The biggest problem with the side labor agreement on NAFTA, known as the North American Agreement on Labor Cooperation (NAALC) is that it's self enforcing, and sets no minimum standards. That is, it lets each of the three countries - United States, Mexico and Canada - make their own standards and enforce them, and complaints can only be launched if each country is not enforcing their own laws - not standards agreed upon by all three countries. The agreement merely says that each country must hold it.
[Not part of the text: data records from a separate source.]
(* ===== verification/ResultFile.v ===== *)
(** * workload/result.go: writing the document

    [WriteRunResult] on a file system whose calls may fail.  The model
    records every state the file system goes through, because a reader may
    look at, and a crash may freeze, any of them. *)

From S2P Require Export Json.

(** Regular files by path; directories carry no content here. *)
Notation fs := (gmap string string).

(** What the operating system answers to the calls of one [WriteRunResult]:
    an error for any of them, the unique name [CreateTemp] chose, and how much
    of the data a failing [Write] had written. *)
Record os_answers := mkAnswers {
  os_MkdirAll : option error;
  os_CreateTemp : result string;
  os_Write : option (nat * error);
  os_Close : option error;
  os_Rename : option error;
  os_Remove : option error;
}.

(** The deferred [os.Remove(tmpName)]; its error is ignored.  Removing a file
    that is not there fails and changes nothing. *)
Definition remove_tmp (os : os_answers) (tmp : string) (f : fs) : fs :=
  match os.(os_Remove) with Some _ => f | None => delete tmp f end.

(** [string_take n s]: the first [n] bytes. *)
Definition string_take (n : nat) (s : string) : string := String.substring 0 n s.

(** The body of [WriteRunResult] once the temporary file exists: the states it
    goes through and the error it returns. *)
Definition write_and_rename (os : os_answers) (path tmp data : string) (f : fs)
    : list fs * option error :=
  match os.(os_Write) with
  | Some (n, e) =>
      let f1 := <[tmp := string_take n data]> f in
      ([f1], Some (wrapf "write result" e))
  | None =>
      let f1 := <[tmp := data]> f in
      match os.(os_Close) with
      | Some e => ([f1], Some (wrapf "close result" e))
      | None =>
          match os.(os_Rename) with
          | Some e => ([f1], Some (wrapf "rename result into place" e))
          | None => ([f1; <[path := data]> (delete tmp f1)], None)
          end
      end
  end.

Section write.
Context (quote : string → string) (float_text : f64 → string) (time_text : Time → option string).
(** [filepath.Dir] *)
Context (Dir : string → string).

(** [WriteRunResult]: the states of the file system, the first being the one
    it started in, and the error returned. *)
Definition WriteRunResult (os : os_answers) (path : string) (r : RunResult) (f : fs)
    : list fs * option error :=
  match MarshalIndent quote float_text time_text r with
  | Err e => ([f], Some (wrapf "marshal result" e))
  | Ok text =>
      let data := text +:+ newline in
      let dir := Dir path in
      match os.(os_MkdirAll) with
      | Some e => ([f], Some (wrapf ("create result directory " +:+ dir) e))
      | None =>
          match os.(os_CreateTemp) with
          | Err e => ([f], Some (wrapf ("create temp result file in " +:+ dir) e))
          | Ok tmp =>
              let f0 := <[tmp := ""%string]> f in
              let '(states, err) := write_and_rename os path tmp data f0 in
              (f :: f0 :: states ++ [remove_tmp os tmp (default f0 (last states))], err)
          end
      end
  end.

(** The file name [CreateTemp] chose is new and is not the destination. *)
Definition fresh_temp (os : os_answers) (path : string) (f : fs) : Prop :=
  match os.(os_CreateTemp) with Ok tmp => f !! tmp = None ∧ tmp ≠ path | Err _ => True end.

(** The document [WriteRunResult] would write. *)
Definition document (r : RunResult) : option string :=
  match MarshalIndent quote float_text time_text r with
  | Ok text => Some (text +:+ newline)
  | Err _ => None
  end.

(** [g] is [f] with the destination possibly replaced by the whole document
    and the temporary file possibly present. *)
Definition intact (path : string) (tmp doc : option string) (f g : fs) : Prop :=
  (g !! path = f !! path ∨ ∃ d, doc = Some d ∧ g !! path = Some d)
  ∧ ∀ p, p ≠ path → tmp ≠ Some p → g !! p = f !! p.

Definition temp_of (os : os_answers) : option string :=
  match os.(os_CreateTemp) with Ok tmp => Some tmp | Err _ => None end.

Lemma remove_tmp_other os tmp (f : fs) p : p ≠ tmp → remove_tmp os tmp f !! p = f !! p.
Proof. intros Hp. unfold remove_tmp. case_match; [done|]. by rewrite lookup_delete_ne. Qed.

Lemma intact_refl path tmp doc f : intact path tmp doc f f.
Proof. split; auto. Qed.

Lemma intact_write path tmp doc f g c :
  tmp ≠ path → intact path (Some tmp) doc f g → intact path (Some tmp) doc f (<[tmp := c]> g).
Proof.
  intros Hne [Hp Ho]. split; [by rewrite lookup_insert_ne|].
  intros p Hp' Ht. rewrite lookup_insert_ne by congruence. by apply Ho.
Qed.

Lemma intact_rename path tmp d f g :
  intact path (Some tmp) (Some d) f g →
  intact path (Some tmp) (Some d) f (<[path := d]> (delete tmp g)).
Proof.
  intros [Hp Ho]. split.
  - right. exists d. by rewrite lookup_insert_eq.
  - intros p Hp' Ht. rewrite lookup_insert_ne, lookup_delete_ne by congruence. by apply Ho.
Qed.

Lemma intact_remove os path tmp doc f g :
  tmp ≠ path → intact path (Some tmp) doc f g → intact path (Some tmp) doc f (remove_tmp os tmp g).
Proof.
  intros Hne Hg. unfold remove_tmp. case_match; [done|]. destruct Hg as [Hp Ho].
  split; [by rewrite lookup_delete_ne|].
  intros p Hp' Ht. rewrite lookup_delete_ne by congruence. by apply Ho.
Qed.

Lemma write_and_rename_intact os path tmp d f g :
  tmp ≠ path → intact path (Some tmp) (Some d) f g →
  Forall (intact path (Some tmp) (Some d) f) (write_and_rename os path tmp d g).1.
Proof.
  intros Hne Hg. unfold write_and_rename.
  destruct (os_Write os) as [[n e]|]; [|destruct (os_Close os); [|destruct (os_Rename os)]];
    cbn [fst]; rewrite ?Forall_cons, ?Forall_nil; auto using intact_write, intact_rename.
Qed.

(** C12: at every moment of a [WriteRunResult], whatever fails and wherever the
    process dies, the destination holds either what it held before or the
    complete new document, and no file other than the destination and the
    temporary one is touched. *)
Theorem WriteRunResult_atomic (os : os_answers) (path : string) (r : RunResult) (f : fs) :
  fresh_temp os path f →
  Forall (intact path (temp_of os) (document r) f) (WriteRunResult os path r f).1.
Proof.
  unfold fresh_temp, temp_of, WriteRunResult, document. intros Hf.
  destruct (MarshalIndent quote float_text time_text r) as [text|e]; [|by apply Forall_singleton, intact_refl].
  destruct (os_MkdirAll os) as [e|]; [by apply Forall_singleton, intact_refl|].
  destruct (os_CreateTemp os) as [tmp|e]; [|by apply Forall_singleton, intact_refl].
  destruct Hf as [Hnew Hne].
  pose proof (intact_write path tmp (Some (text +:+ newline)) f f "" Hne
    (intact_refl _ _ _ _)) as H0.
  pose proof (write_and_rename_intact os path tmp _ f _ Hne H0) as Hst.
  destruct (write_and_rename os path tmp (text +:+ newline) (<[tmp:=""%string]> f)) as [states err].
  cbn [fst] in *. constructor; [apply intact_refl|]. constructor; [done|].
  apply Forall_app. split; [done|]. constructor; [|constructor].
  apply intact_remove; [done|].
  destruct (last states) as [g|] eqn:Hl; [|done].
  apply last_Some in Hl as [l ->]. apply Forall_app in Hst as [_ Hg].
  rewrite Forall_singleton in Hg. exact Hg.
Qed.

(** C31: on success the destination holds the complete document, the temporary
    file is gone and nothing else changed; on failure the destination is what
    it was, and once the temporary file can be removed the whole file system
    is. *)
Theorem WriteRunResult_outcome (os : os_answers) (path : string) (r : RunResult) (f : fs) :
  fresh_temp os path f →
  let '(states, err) := WriteRunResult os path r f in
  ∃ g, last states = Some g ∧
  match err with
  | None => ∃ d, document r = Some d ∧ g = <[path := d]> f
  | Some _ => g !! path = f !! path ∧ (os.(os_Remove) = None → g = f)
  end.
Proof.
  unfold fresh_temp, WriteRunResult, document. intros Hf.
  destruct (MarshalIndent quote float_text time_text r) as [text|e]; [|by exists f].
  destruct (os_MkdirAll os) as [e|]; [by exists f|].
  destruct (os_CreateTemp os) as [tmp|e]; [|by exists f].
  destruct Hf as [Hnew Hne].
  assert (∀ c, let g := remove_tmp os tmp (<[tmp := c]> (<[tmp := ""]> f)) in
    g !! path = f !! path ∧ (os_Remove os = None → g = f)) as Hfail.
  { intros c. cbv zeta. rewrite remove_tmp_other, insert_insert_eq, lookup_insert_ne by done.
    split; [done|]. unfold remove_tmp. intros ->. by rewrite delete_insert_id. }
  unfold write_and_rename.
  destruct (os_Write os) as [[n e]|]; [eexists; split; [done|]; apply Hfail|].
  destruct (os_Close os) as [e|]; [eexists; split; [done|]; apply Hfail|].
  destruct (os_Rename os) as [e|]; [eexists; split; [done|]; apply Hfail|].
  eexists. split; [done|]. eexists. split; [done|]. cbn [last from_option default id].
  rewrite insert_insert_eq, delete_insert_id by done. unfold remove_tmp. case_match; [done|].
  by rewrite delete_insert_ne, delete_id by done.
Qed.
End write.

(** Witnesses: a successful write over an older document, and one whose
    [Write] fails half way while the temporary file cannot be removed. *)
Definition sample_result : RunResult :=
  BuildRunResult ∅ 0 5 default_config [] (mkRunMeta None None StoppedByDuration []).

Definition all_well : os_answers :=
  mkAnswers None (Ok "out/.pgstorm-result-1.json"%string) None None None None.

Definition disk_full : os_answers :=
  mkAnswers None (Ok "out/.pgstorm-result-2.json"%string) (Some (3%nat, ErrNew "disk full")) None None
    (Some (ErrNew "busy")).

Definition old_files : fs := {[ "out/result.json"%string := "old"%string ]}.

Lemma WriteRunResult_atomic_witness :
  Forall (intact "out/result.json" (temp_of disk_full)
           (document id (λ _, "0"%string) (λ _, Some "t"%string) sample_result) old_files)
    (WriteRunResult id (λ _, "0"%string) (λ _, Some "t"%string) (λ _, "out"%string)
       disk_full "out/result.json" sample_result old_files).1.
Proof. apply WriteRunResult_atomic. split; [reflexivity|done]. Defined.

Lemma WriteRunResult_outcome_witness :
  let '(states, err) := WriteRunResult id (λ _, "0"%string) (λ _, Some "t"%string) (λ _, "out"%string)
       all_well "out/result.json" sample_result old_files in
  ∃ g, last states = Some g ∧
  match err with
  | None => ∃ d, document id (λ _, "0"%string) (λ _, Some "t"%string) sample_result = Some d
                 ∧ g = <["out/result.json"%string := d]> old_files
  | Some _ => g !! "out/result.json"%string = old_files !! "out/result.json"%string
              ∧ (all_well.(os_Remove) = None → g = old_files)
  end.
Proof. apply WriteRunResult_outcome. split; [reflexivity|done]. Defined.
Definition collectIndexStats (t : indexScanTracker) (query : result (Rows index_row))
    : (indexScanTracker * list metric_call) * option error :=
  match query with
  | Err e => ((t, []), Some e)
  | Ok rows => scan_all index_body (t, []) rows
  end.

(** ** pg_stats.go *)

Notation pgStatsTracker := (gmap string f64).

Definition newPGStatsTracker : pgStatsTracker := ∅.

Definition stat_delta (t : pgStatsTracker) (key : string) (current : f64) : f64 * pgStatsTracker :=
  let t' := <[key := current]> t in
  match t !! key with
  | None => (f_zero, t')
  | Some prev => if fltb current prev then (f_zero, t') else (fsub current prev, t')
  end.

(** [counter.Add(tracker.delta(key, v))] *)
Definition add_delta (metric : Metric) (key : string) (v : f64) (st : pgStatsTracker * list metric_call)
    : pgStatsTracker * list metric_call :=
  let '(d, t) := stat_delta st.1 key v in (t, st.2 ++ [Add metric [] d]).

(** [counter.Add(tracker.delta(key, ms) / 1000)] *)
Definition add_delta_ms (metric : Metric) (key : string) (v : f64) (st : pgStatsTracker * list metric_call)
    : pgStatsTracker * list metric_call :=
  let '(d, t) := stat_delta st.1 key v in (t, st.2 ++ [Add metric [] (fdiv d (of_int 1000))]).

Record bgwriter16 := mkBgwriter16 {
  b_cpTimed : f64; b_cpReq : f64; b_bufCheckpoint : f64; b_bufClean : f64;
  b_bufBackend : f64; b_writeTime : f64; b_syncTime : f64;
}.

Definition collectBgwriterStatsPG16 (t : pgStatsTracker) (query : result bgwriter16)
    : (pgStatsTracker * list metric_call) * option error :=
  match query with
  | Err e => ((t, []), Some e)
  | Ok r =>
      let st := add_delta bgwriterCheckpointsTimed "cp_timed" r.(b_cpTimed) (t, []) in
      let st := add_delta bgwriterCheckpointsReq "cp_req" r.(b_cpReq) st in
      let st := add_delta bgwriterBuffersCheckpoint "buf_checkpoint" r.(b_bufCheckpoint) st in
      let st := add_delta bgwriterBuffersClean "buf_clean" r.(b_bufClean) st in
      let st := add_delta bgwriterBuffersBackend "buf_backend" r.(b_bufBackend) st in
      let st := add_delta_ms bgwriterCheckpointWriteSeconds "cp_write_ms" r.(b_writeTime) st in
      let st := add_delta_ms bgwriterCheckpointSyncSeconds "cp_sync_ms" r.(b_syncTime) st in
      (st, None)
  end.

Record checkpointer17 := mkCheckpointer17 {
  c_cpTimed : f64; c_cpReq : f64; c_bufCheckpoint : f64; c_writeTime : f64; c_syncTime : f64;
}.
(* ===== verification/MetricsTypes.v ===== *)
(** * The metric calls are well-typed

    The client library checks the use of a metric only when it happens: a
    repeated or malformed name panics at registration, a wrong number of label
    values at the call.  Here every call the program can make is checked
    against the declarations of Registry.v. *)

From S2P Require Export Worker.

(** What [main] registers besides the pool collector. *)
Definition registered_metrics (createIndexes : bool) : list Metric :=
  Register ++ RegisterTableStats ++ RegisterPGStats
    ++ if createIndexes then RegisterIndexStats else [].

(** All names that reach the registry. *)
Definition registered_names (createIndexes : bool) : list string :=
  (fqName <$> registered_metrics createIndexes) ++ (d_fqName <$> Describe newPoolCollectorWith).

(** The names Prometheus accepts: letters, digits and underscores (colons are
    left to recording rules), not starting with a digit. *)
Definition name_char (c : ascii) : bool :=
  let n := Z.of_N (N_of_ascii c) in
  ((97 <=? n) && (n <=? 122)) || ((65 <=? n) && (n <=? 90)) || ((48 <=? n) && (n <=? 57)) || (n =? 95).

Fixpoint all_chars (s : string) : bool :=
  match s with EmptyString => true | String c s => name_char c && all_chars s end.

Definition valid_name (s : string) : bool :=
  match s with EmptyString => false | String c _ => all_chars s && negb ((48 <=? Z.of_N (N_of_ascii c)) && (Z.of_N (N_of_ascii c) <=? 57)) end.

Definition is_histogram (m : Metric) : Prop :=
  match m.(m_kind) with Histogram _ => True | _ => False end.

(** A call on a registered metric of the right kind, with a value per label. *)
Definition call_ok (ms : list Metric) (c : metric_call) : Prop :=
  match c with
  | Inc m ls => m ∈ ms ∧ m.(m_kind) ∈ [Counter; Gauge] ∧ length ls = length m.(m_labels)
  | Dec m => m ∈ ms ∧ m.(m_kind) = Gauge ∧ m.(m_labels) = []
  | Metrics.Add m ls _ => m ∈ ms ∧ m.(m_kind) = Counter ∧ length ls = length m.(m_labels)
  | SetGauge m ls _ => m ∈ ms ∧ m.(m_kind) = Gauge ∧ length ls = length m.(m_labels)
  | ResetGauge m => m ∈ ms ∧ m.(m_kind) = Gauge
  | ObserveHist m ls _ => m ∈ ms ∧ is_histogram m ∧ length ls = length m.(m_labels)
  end.

(** ** Calls preserved by the delta trackers *)

Section calls.
Context (P : metric_call → Prop).

Lemma add_positive_calls metric labels key v st :
  (∀ d, P (Metrics.Add metric labels d)) → Forall P st.2 → Forall P (add_positive metric labels key v st).2.
Proof.
  intros HP Hst. unfold add_positive. destruct (scan_delta st.1 key v) as [d t]. cbn [snd].
  case_match; [|done]. apply Forall_app. split; [done|]. by constructor.
Qed.

Lemma add_delta_calls metric key v st :
  (∀ d, P (Metrics.Add metric [] d)) → Forall P st.2 → Forall P (add_delta metric key v st).2.
Proof.
  intros HP Hst. unfold add_delta. destruct (stat_delta st.1 key v) as [d t]. cbn [snd].
  apply Forall_app. split; [done|]. by constructor.
Qed.

Lemma add_delta_ms_calls metric key v st :
  (∀ d, P (Metrics.Add metric [] d)) → Forall P st.2 → Forall P (add_delta_ms metric key v st).2.
Proof.
  intros HP Hst. unfold add_delta_ms. destruct (stat_delta st.1 key v) as [d t]. cbn [snd].
  apply Forall_app. split; [done|]. by constructor.
Qed.
End calls.

(** Membership in the constant lists. *)
Ltac registered :=
  unfold registered_metrics, Register, RegisterTableStats, RegisterPGStats, RegisterIndexStats;
  cbn [app]; repeat first [apply list_elem_of_here | apply list_elem_of_further].

Ltac call_ok := first [split; [registered|split; [first [done|set_solver]|done]] | split; [registered|done]].

Section typed.
Context (createIndexes : bool).
Local Notation ok := (call_ok (registered_metrics createIndexes)).

Lemma table_calls t q : Forall ok (collectTableStats t q).1.2.
Proof using.
  unfold collectTableStats. destruct q as [rows|e]; [|by constructor].
  apply (scan_all_invariant (λ st, Forall ok st.2)); [constructor|].
  intros st r Hst. unfold table_body.
  apply add_positive_calls; [intros; call_ok|]. apply add_positive_calls; [intros; call_ok|].
  cbn [snd]. apply Forall_app. split; [done|]. repeat (constructor; [call_ok|]). constructor.
Qed.

Lemma bgwriter_calls t major a : Forall ok (collectBgwriterStats t major a).1.2.
Proof using.
  unfold collectBgwriterStats. case_match.
  - unfold collectBgwriterStatsPG17. destruct (a_checkpointer17 a) as [r|e]; [|constructor].
    destruct (a_bufClean17 a) as [v|e]; cbn [fst].
    all: repeat first [constructor | apply add_delta_ms_calls; [intros; call_ok|]
                      | apply add_delta_calls; [intros; call_ok|]].
  - unfold collectBgwriterStatsPG16. destruct (a_bgwriter16 a) as [r|e]; [|constructor]. cbn [fst].
    repeat first [constructor | apply add_delta_ms_calls; [intros; call_ok|]
                 | apply add_delta_calls; [intros; call_ok|]].
Qed.

Lemma wal_calls t q : Forall ok (collectWALStats t q).1.2.
Proof using.
  unfold collectWALStats. destruct q as [[[[b r] f] w]|e]; [|constructor]. cbn [fst].
  repeat first [constructor | apply add_delta_calls; [intros; call_ok|]].
Qed.

Lemma wait_calls q : Forall ok (collectWaitEventStats q).1.
Proof using.
  unfold collectWaitEventStats. destruct q as [rows|e]; [|constructor].
  apply (scan_all_invariant (Forall ok)); [constructor; [call_ok|constructor]|].
  intros calls r Hc. unfold wait_body. apply Forall_app. split; [done|].
  constructor; [call_ok|constructor].
Qed.

Lemma pg_loop_calls major t ticks : Forall ok (pg_stats_loop major t ticks).1.
Proof using.
  revert t. induction ticks as [|a ticks IH]; intros t; [constructor|].
  cbn [pg_stats_loop]. unfold pg_stats_tick.
  pose proof (bgwriter_calls t major a) as H1.
  destruct (collectBgwriterStats t major a) as [[t1 c1] e1]. cbn [fst snd] in *.
  pose proof (wal_calls t1 (a_wal a)) as H2.
  destruct (collectWALStats t1 (a_wal a)) as [[t2 c2] e2]. cbn [fst snd] in *.
  pose proof (wait_calls (a_waits a)) as H3.
  destruct (collectWaitEventStats (a_waits a)) as [c3 e3]. cbn [fst snd] in *.
  specialize (IH t2). destruct (pg_stats_loop major t2 ticks) as [calls logs]. cbn [fst snd] in *.
  by rewrite !Forall_app.
Qed.

Lemma RecordOp_calls op d err : Forall ok (RecordOp op d err).
Proof using. destruct err; repeat (constructor; [call_ok|]); constructor. Qed.

Lemma RecordSkip_calls op : Forall ok (RecordSkip op).
Proof using. repeat (constructor; [call_ok|]). constructor. Qed.

Lemma worker_calls {E R} `{Executor E R} `{Rand R} thinkTime ops its (exec : E) (rng : R) w :
  Forall ok w.(w_calls) →
  Forall ok (result_worker (worker_loop thinkTime ops its exec rng w)).(w_calls).
Proof using.
  apply (worker_loop_invariant (λ w, Forall ok w.(w_calls))).
  - intros roll d ctxErr err w1 w2 Hw [->|[->|[-> _]]]%account_cases; [|done|];
      apply Forall_app; (split; [done|]); [apply RecordSkip_calls|apply RecordOp_calls].
  - intros w1 Hw. apply Forall_app. split; [done|]. constructor; [call_ok|].
    constructor; [|constructor]. split; [registered|done].
Qed.
End typed.

Lemma index_calls t q : Forall (call_ok (registered_metrics true)) (collectIndexStats t q).1.2.
Proof.
  unfold collectIndexStats. destruct q as [rows|e]; [|by constructor].
  apply (scan_all_invariant (λ st, Forall (call_ok (registered_metrics true)) st.2)); [constructor|].
  intros st r Hst. unfold index_body. apply add_positive_calls; [intros; call_ok|].
  cbn [snd]. apply Forall_app. split; [done|]. constructor; [call_ok|constructor].
Qed.

(** C22: the metrics are used as they are declared.  Whether or not the index
    metrics are registered, all registered names are valid and distinct, those
    of the pool collector included, so no registration panics; and every call
    made by the polling loops and by a worker, in any run, is on a registered
    metric of the right kind with one value per label, so no call panics and
    nothing is counted out of sight.  The index loop, whose metrics are only
    registered with CREATE_INDEXES, only runs then. *)
Theorem metrics_well_typed {E R} `{Executor E R} `{Rand R} (createIndexes : bool) (version : result Z)
    (ticks : list pg_answers) (tables : list (result (Rows table_row) * bool))
    (indexes : list (result (Rows index_row) * bool))
    (cfg : Config) (ops : list WeightedOp) (its : list iteration) (exec : E) (rng : R) (ws : WorkerStats) :
  let ok := call_ok (registered_metrics createIndexes) in
  NoDup (registered_names createIndexes)
  ∧ Forall (λ s, valid_name s = true) (registered_names createIndexes)
  ∧ Forall ok (RunPGStatsLoop version ticks).1
  ∧ Forall ok (RunTableStatsLoop tables).1.2
  ∧ Forall ok (RunIndexStatsLoop (if createIndexes then indexes else [])).1.2
  ∧ Forall ok (result_worker (RunWorker cfg ops its exec rng ws)).(w_calls).
Proof.
  intros ok. split; [|split; [|split; [|split; [|split]]]].
  - destruct createIndexes; apply (bool_decide_unpack _); vm_compute; exact I.
  - destruct createIndexes; apply (bool_decide_unpack _); vm_compute; exact I.
  - apply pg_loop_calls.
  - apply stats_loop_calls; [apply table_calls|constructor].
  - destruct createIndexes; [|constructor]. apply stats_loop_calls; [apply index_calls|constructor].
  - apply worker_calls. constructor.
Qed.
Affirming full respect for each Party's constitution, and recognizing the right of each Party to establish its own domestic labor standards, and to adopt or modify accordingly its labor laws and regulations, each Party shall ensure that its labor laws and regulations provide for high labor standards, consistent with high quality and productivity workplaces, and shall continue to strive to improve those standards in that light.Not only do they get to make their own standards under a vague "high labor standards" that is not defined in the agreement itself, it is also damn nearly unenforceable. Most of the emphasis is put on - when complaints of violations arise - for the parties to agree on a mutual plan to address it, and if a country's internal process determines that there has been no violation of its own laws by discretion, whatever that means, then, well, all is good.
A Party has not failed to "effectively enforce its occupational safety and health, child labor or minimum wage technical labor standards" or comply with Article 3(1) in a particular case where the action or inaction by agencies or officials of that Party:Ah. So if the officials in a country have legal discretion to not enforce some of their labor laws, and they choose to, the other countries in NAFTA have no way to hold them accountable.
-reflects a reasonable exercise of the agency's or the official's discretion with respect to investigatory, prosecutorial, regulatory or compliance matters; or
-results from bona fide decisions to allocate resources to enforcement in respect of other labor matters determined to have higher priorities;
Also, a study by the UCLA Center for Labor Research and Education noted in 2004 that under the side labor agreement in NAFTA, cases concerning worker's right to organize only rise to the level of government-to-government consultations, not in fines or sanctions. That is, beating up on unions under NAFTA has no real, enforceable remedy. NAFTA's side labor agreement is ineffective, unenforceable, and sets no minimum standards. And it wasn't part of the original NAFTA agreement.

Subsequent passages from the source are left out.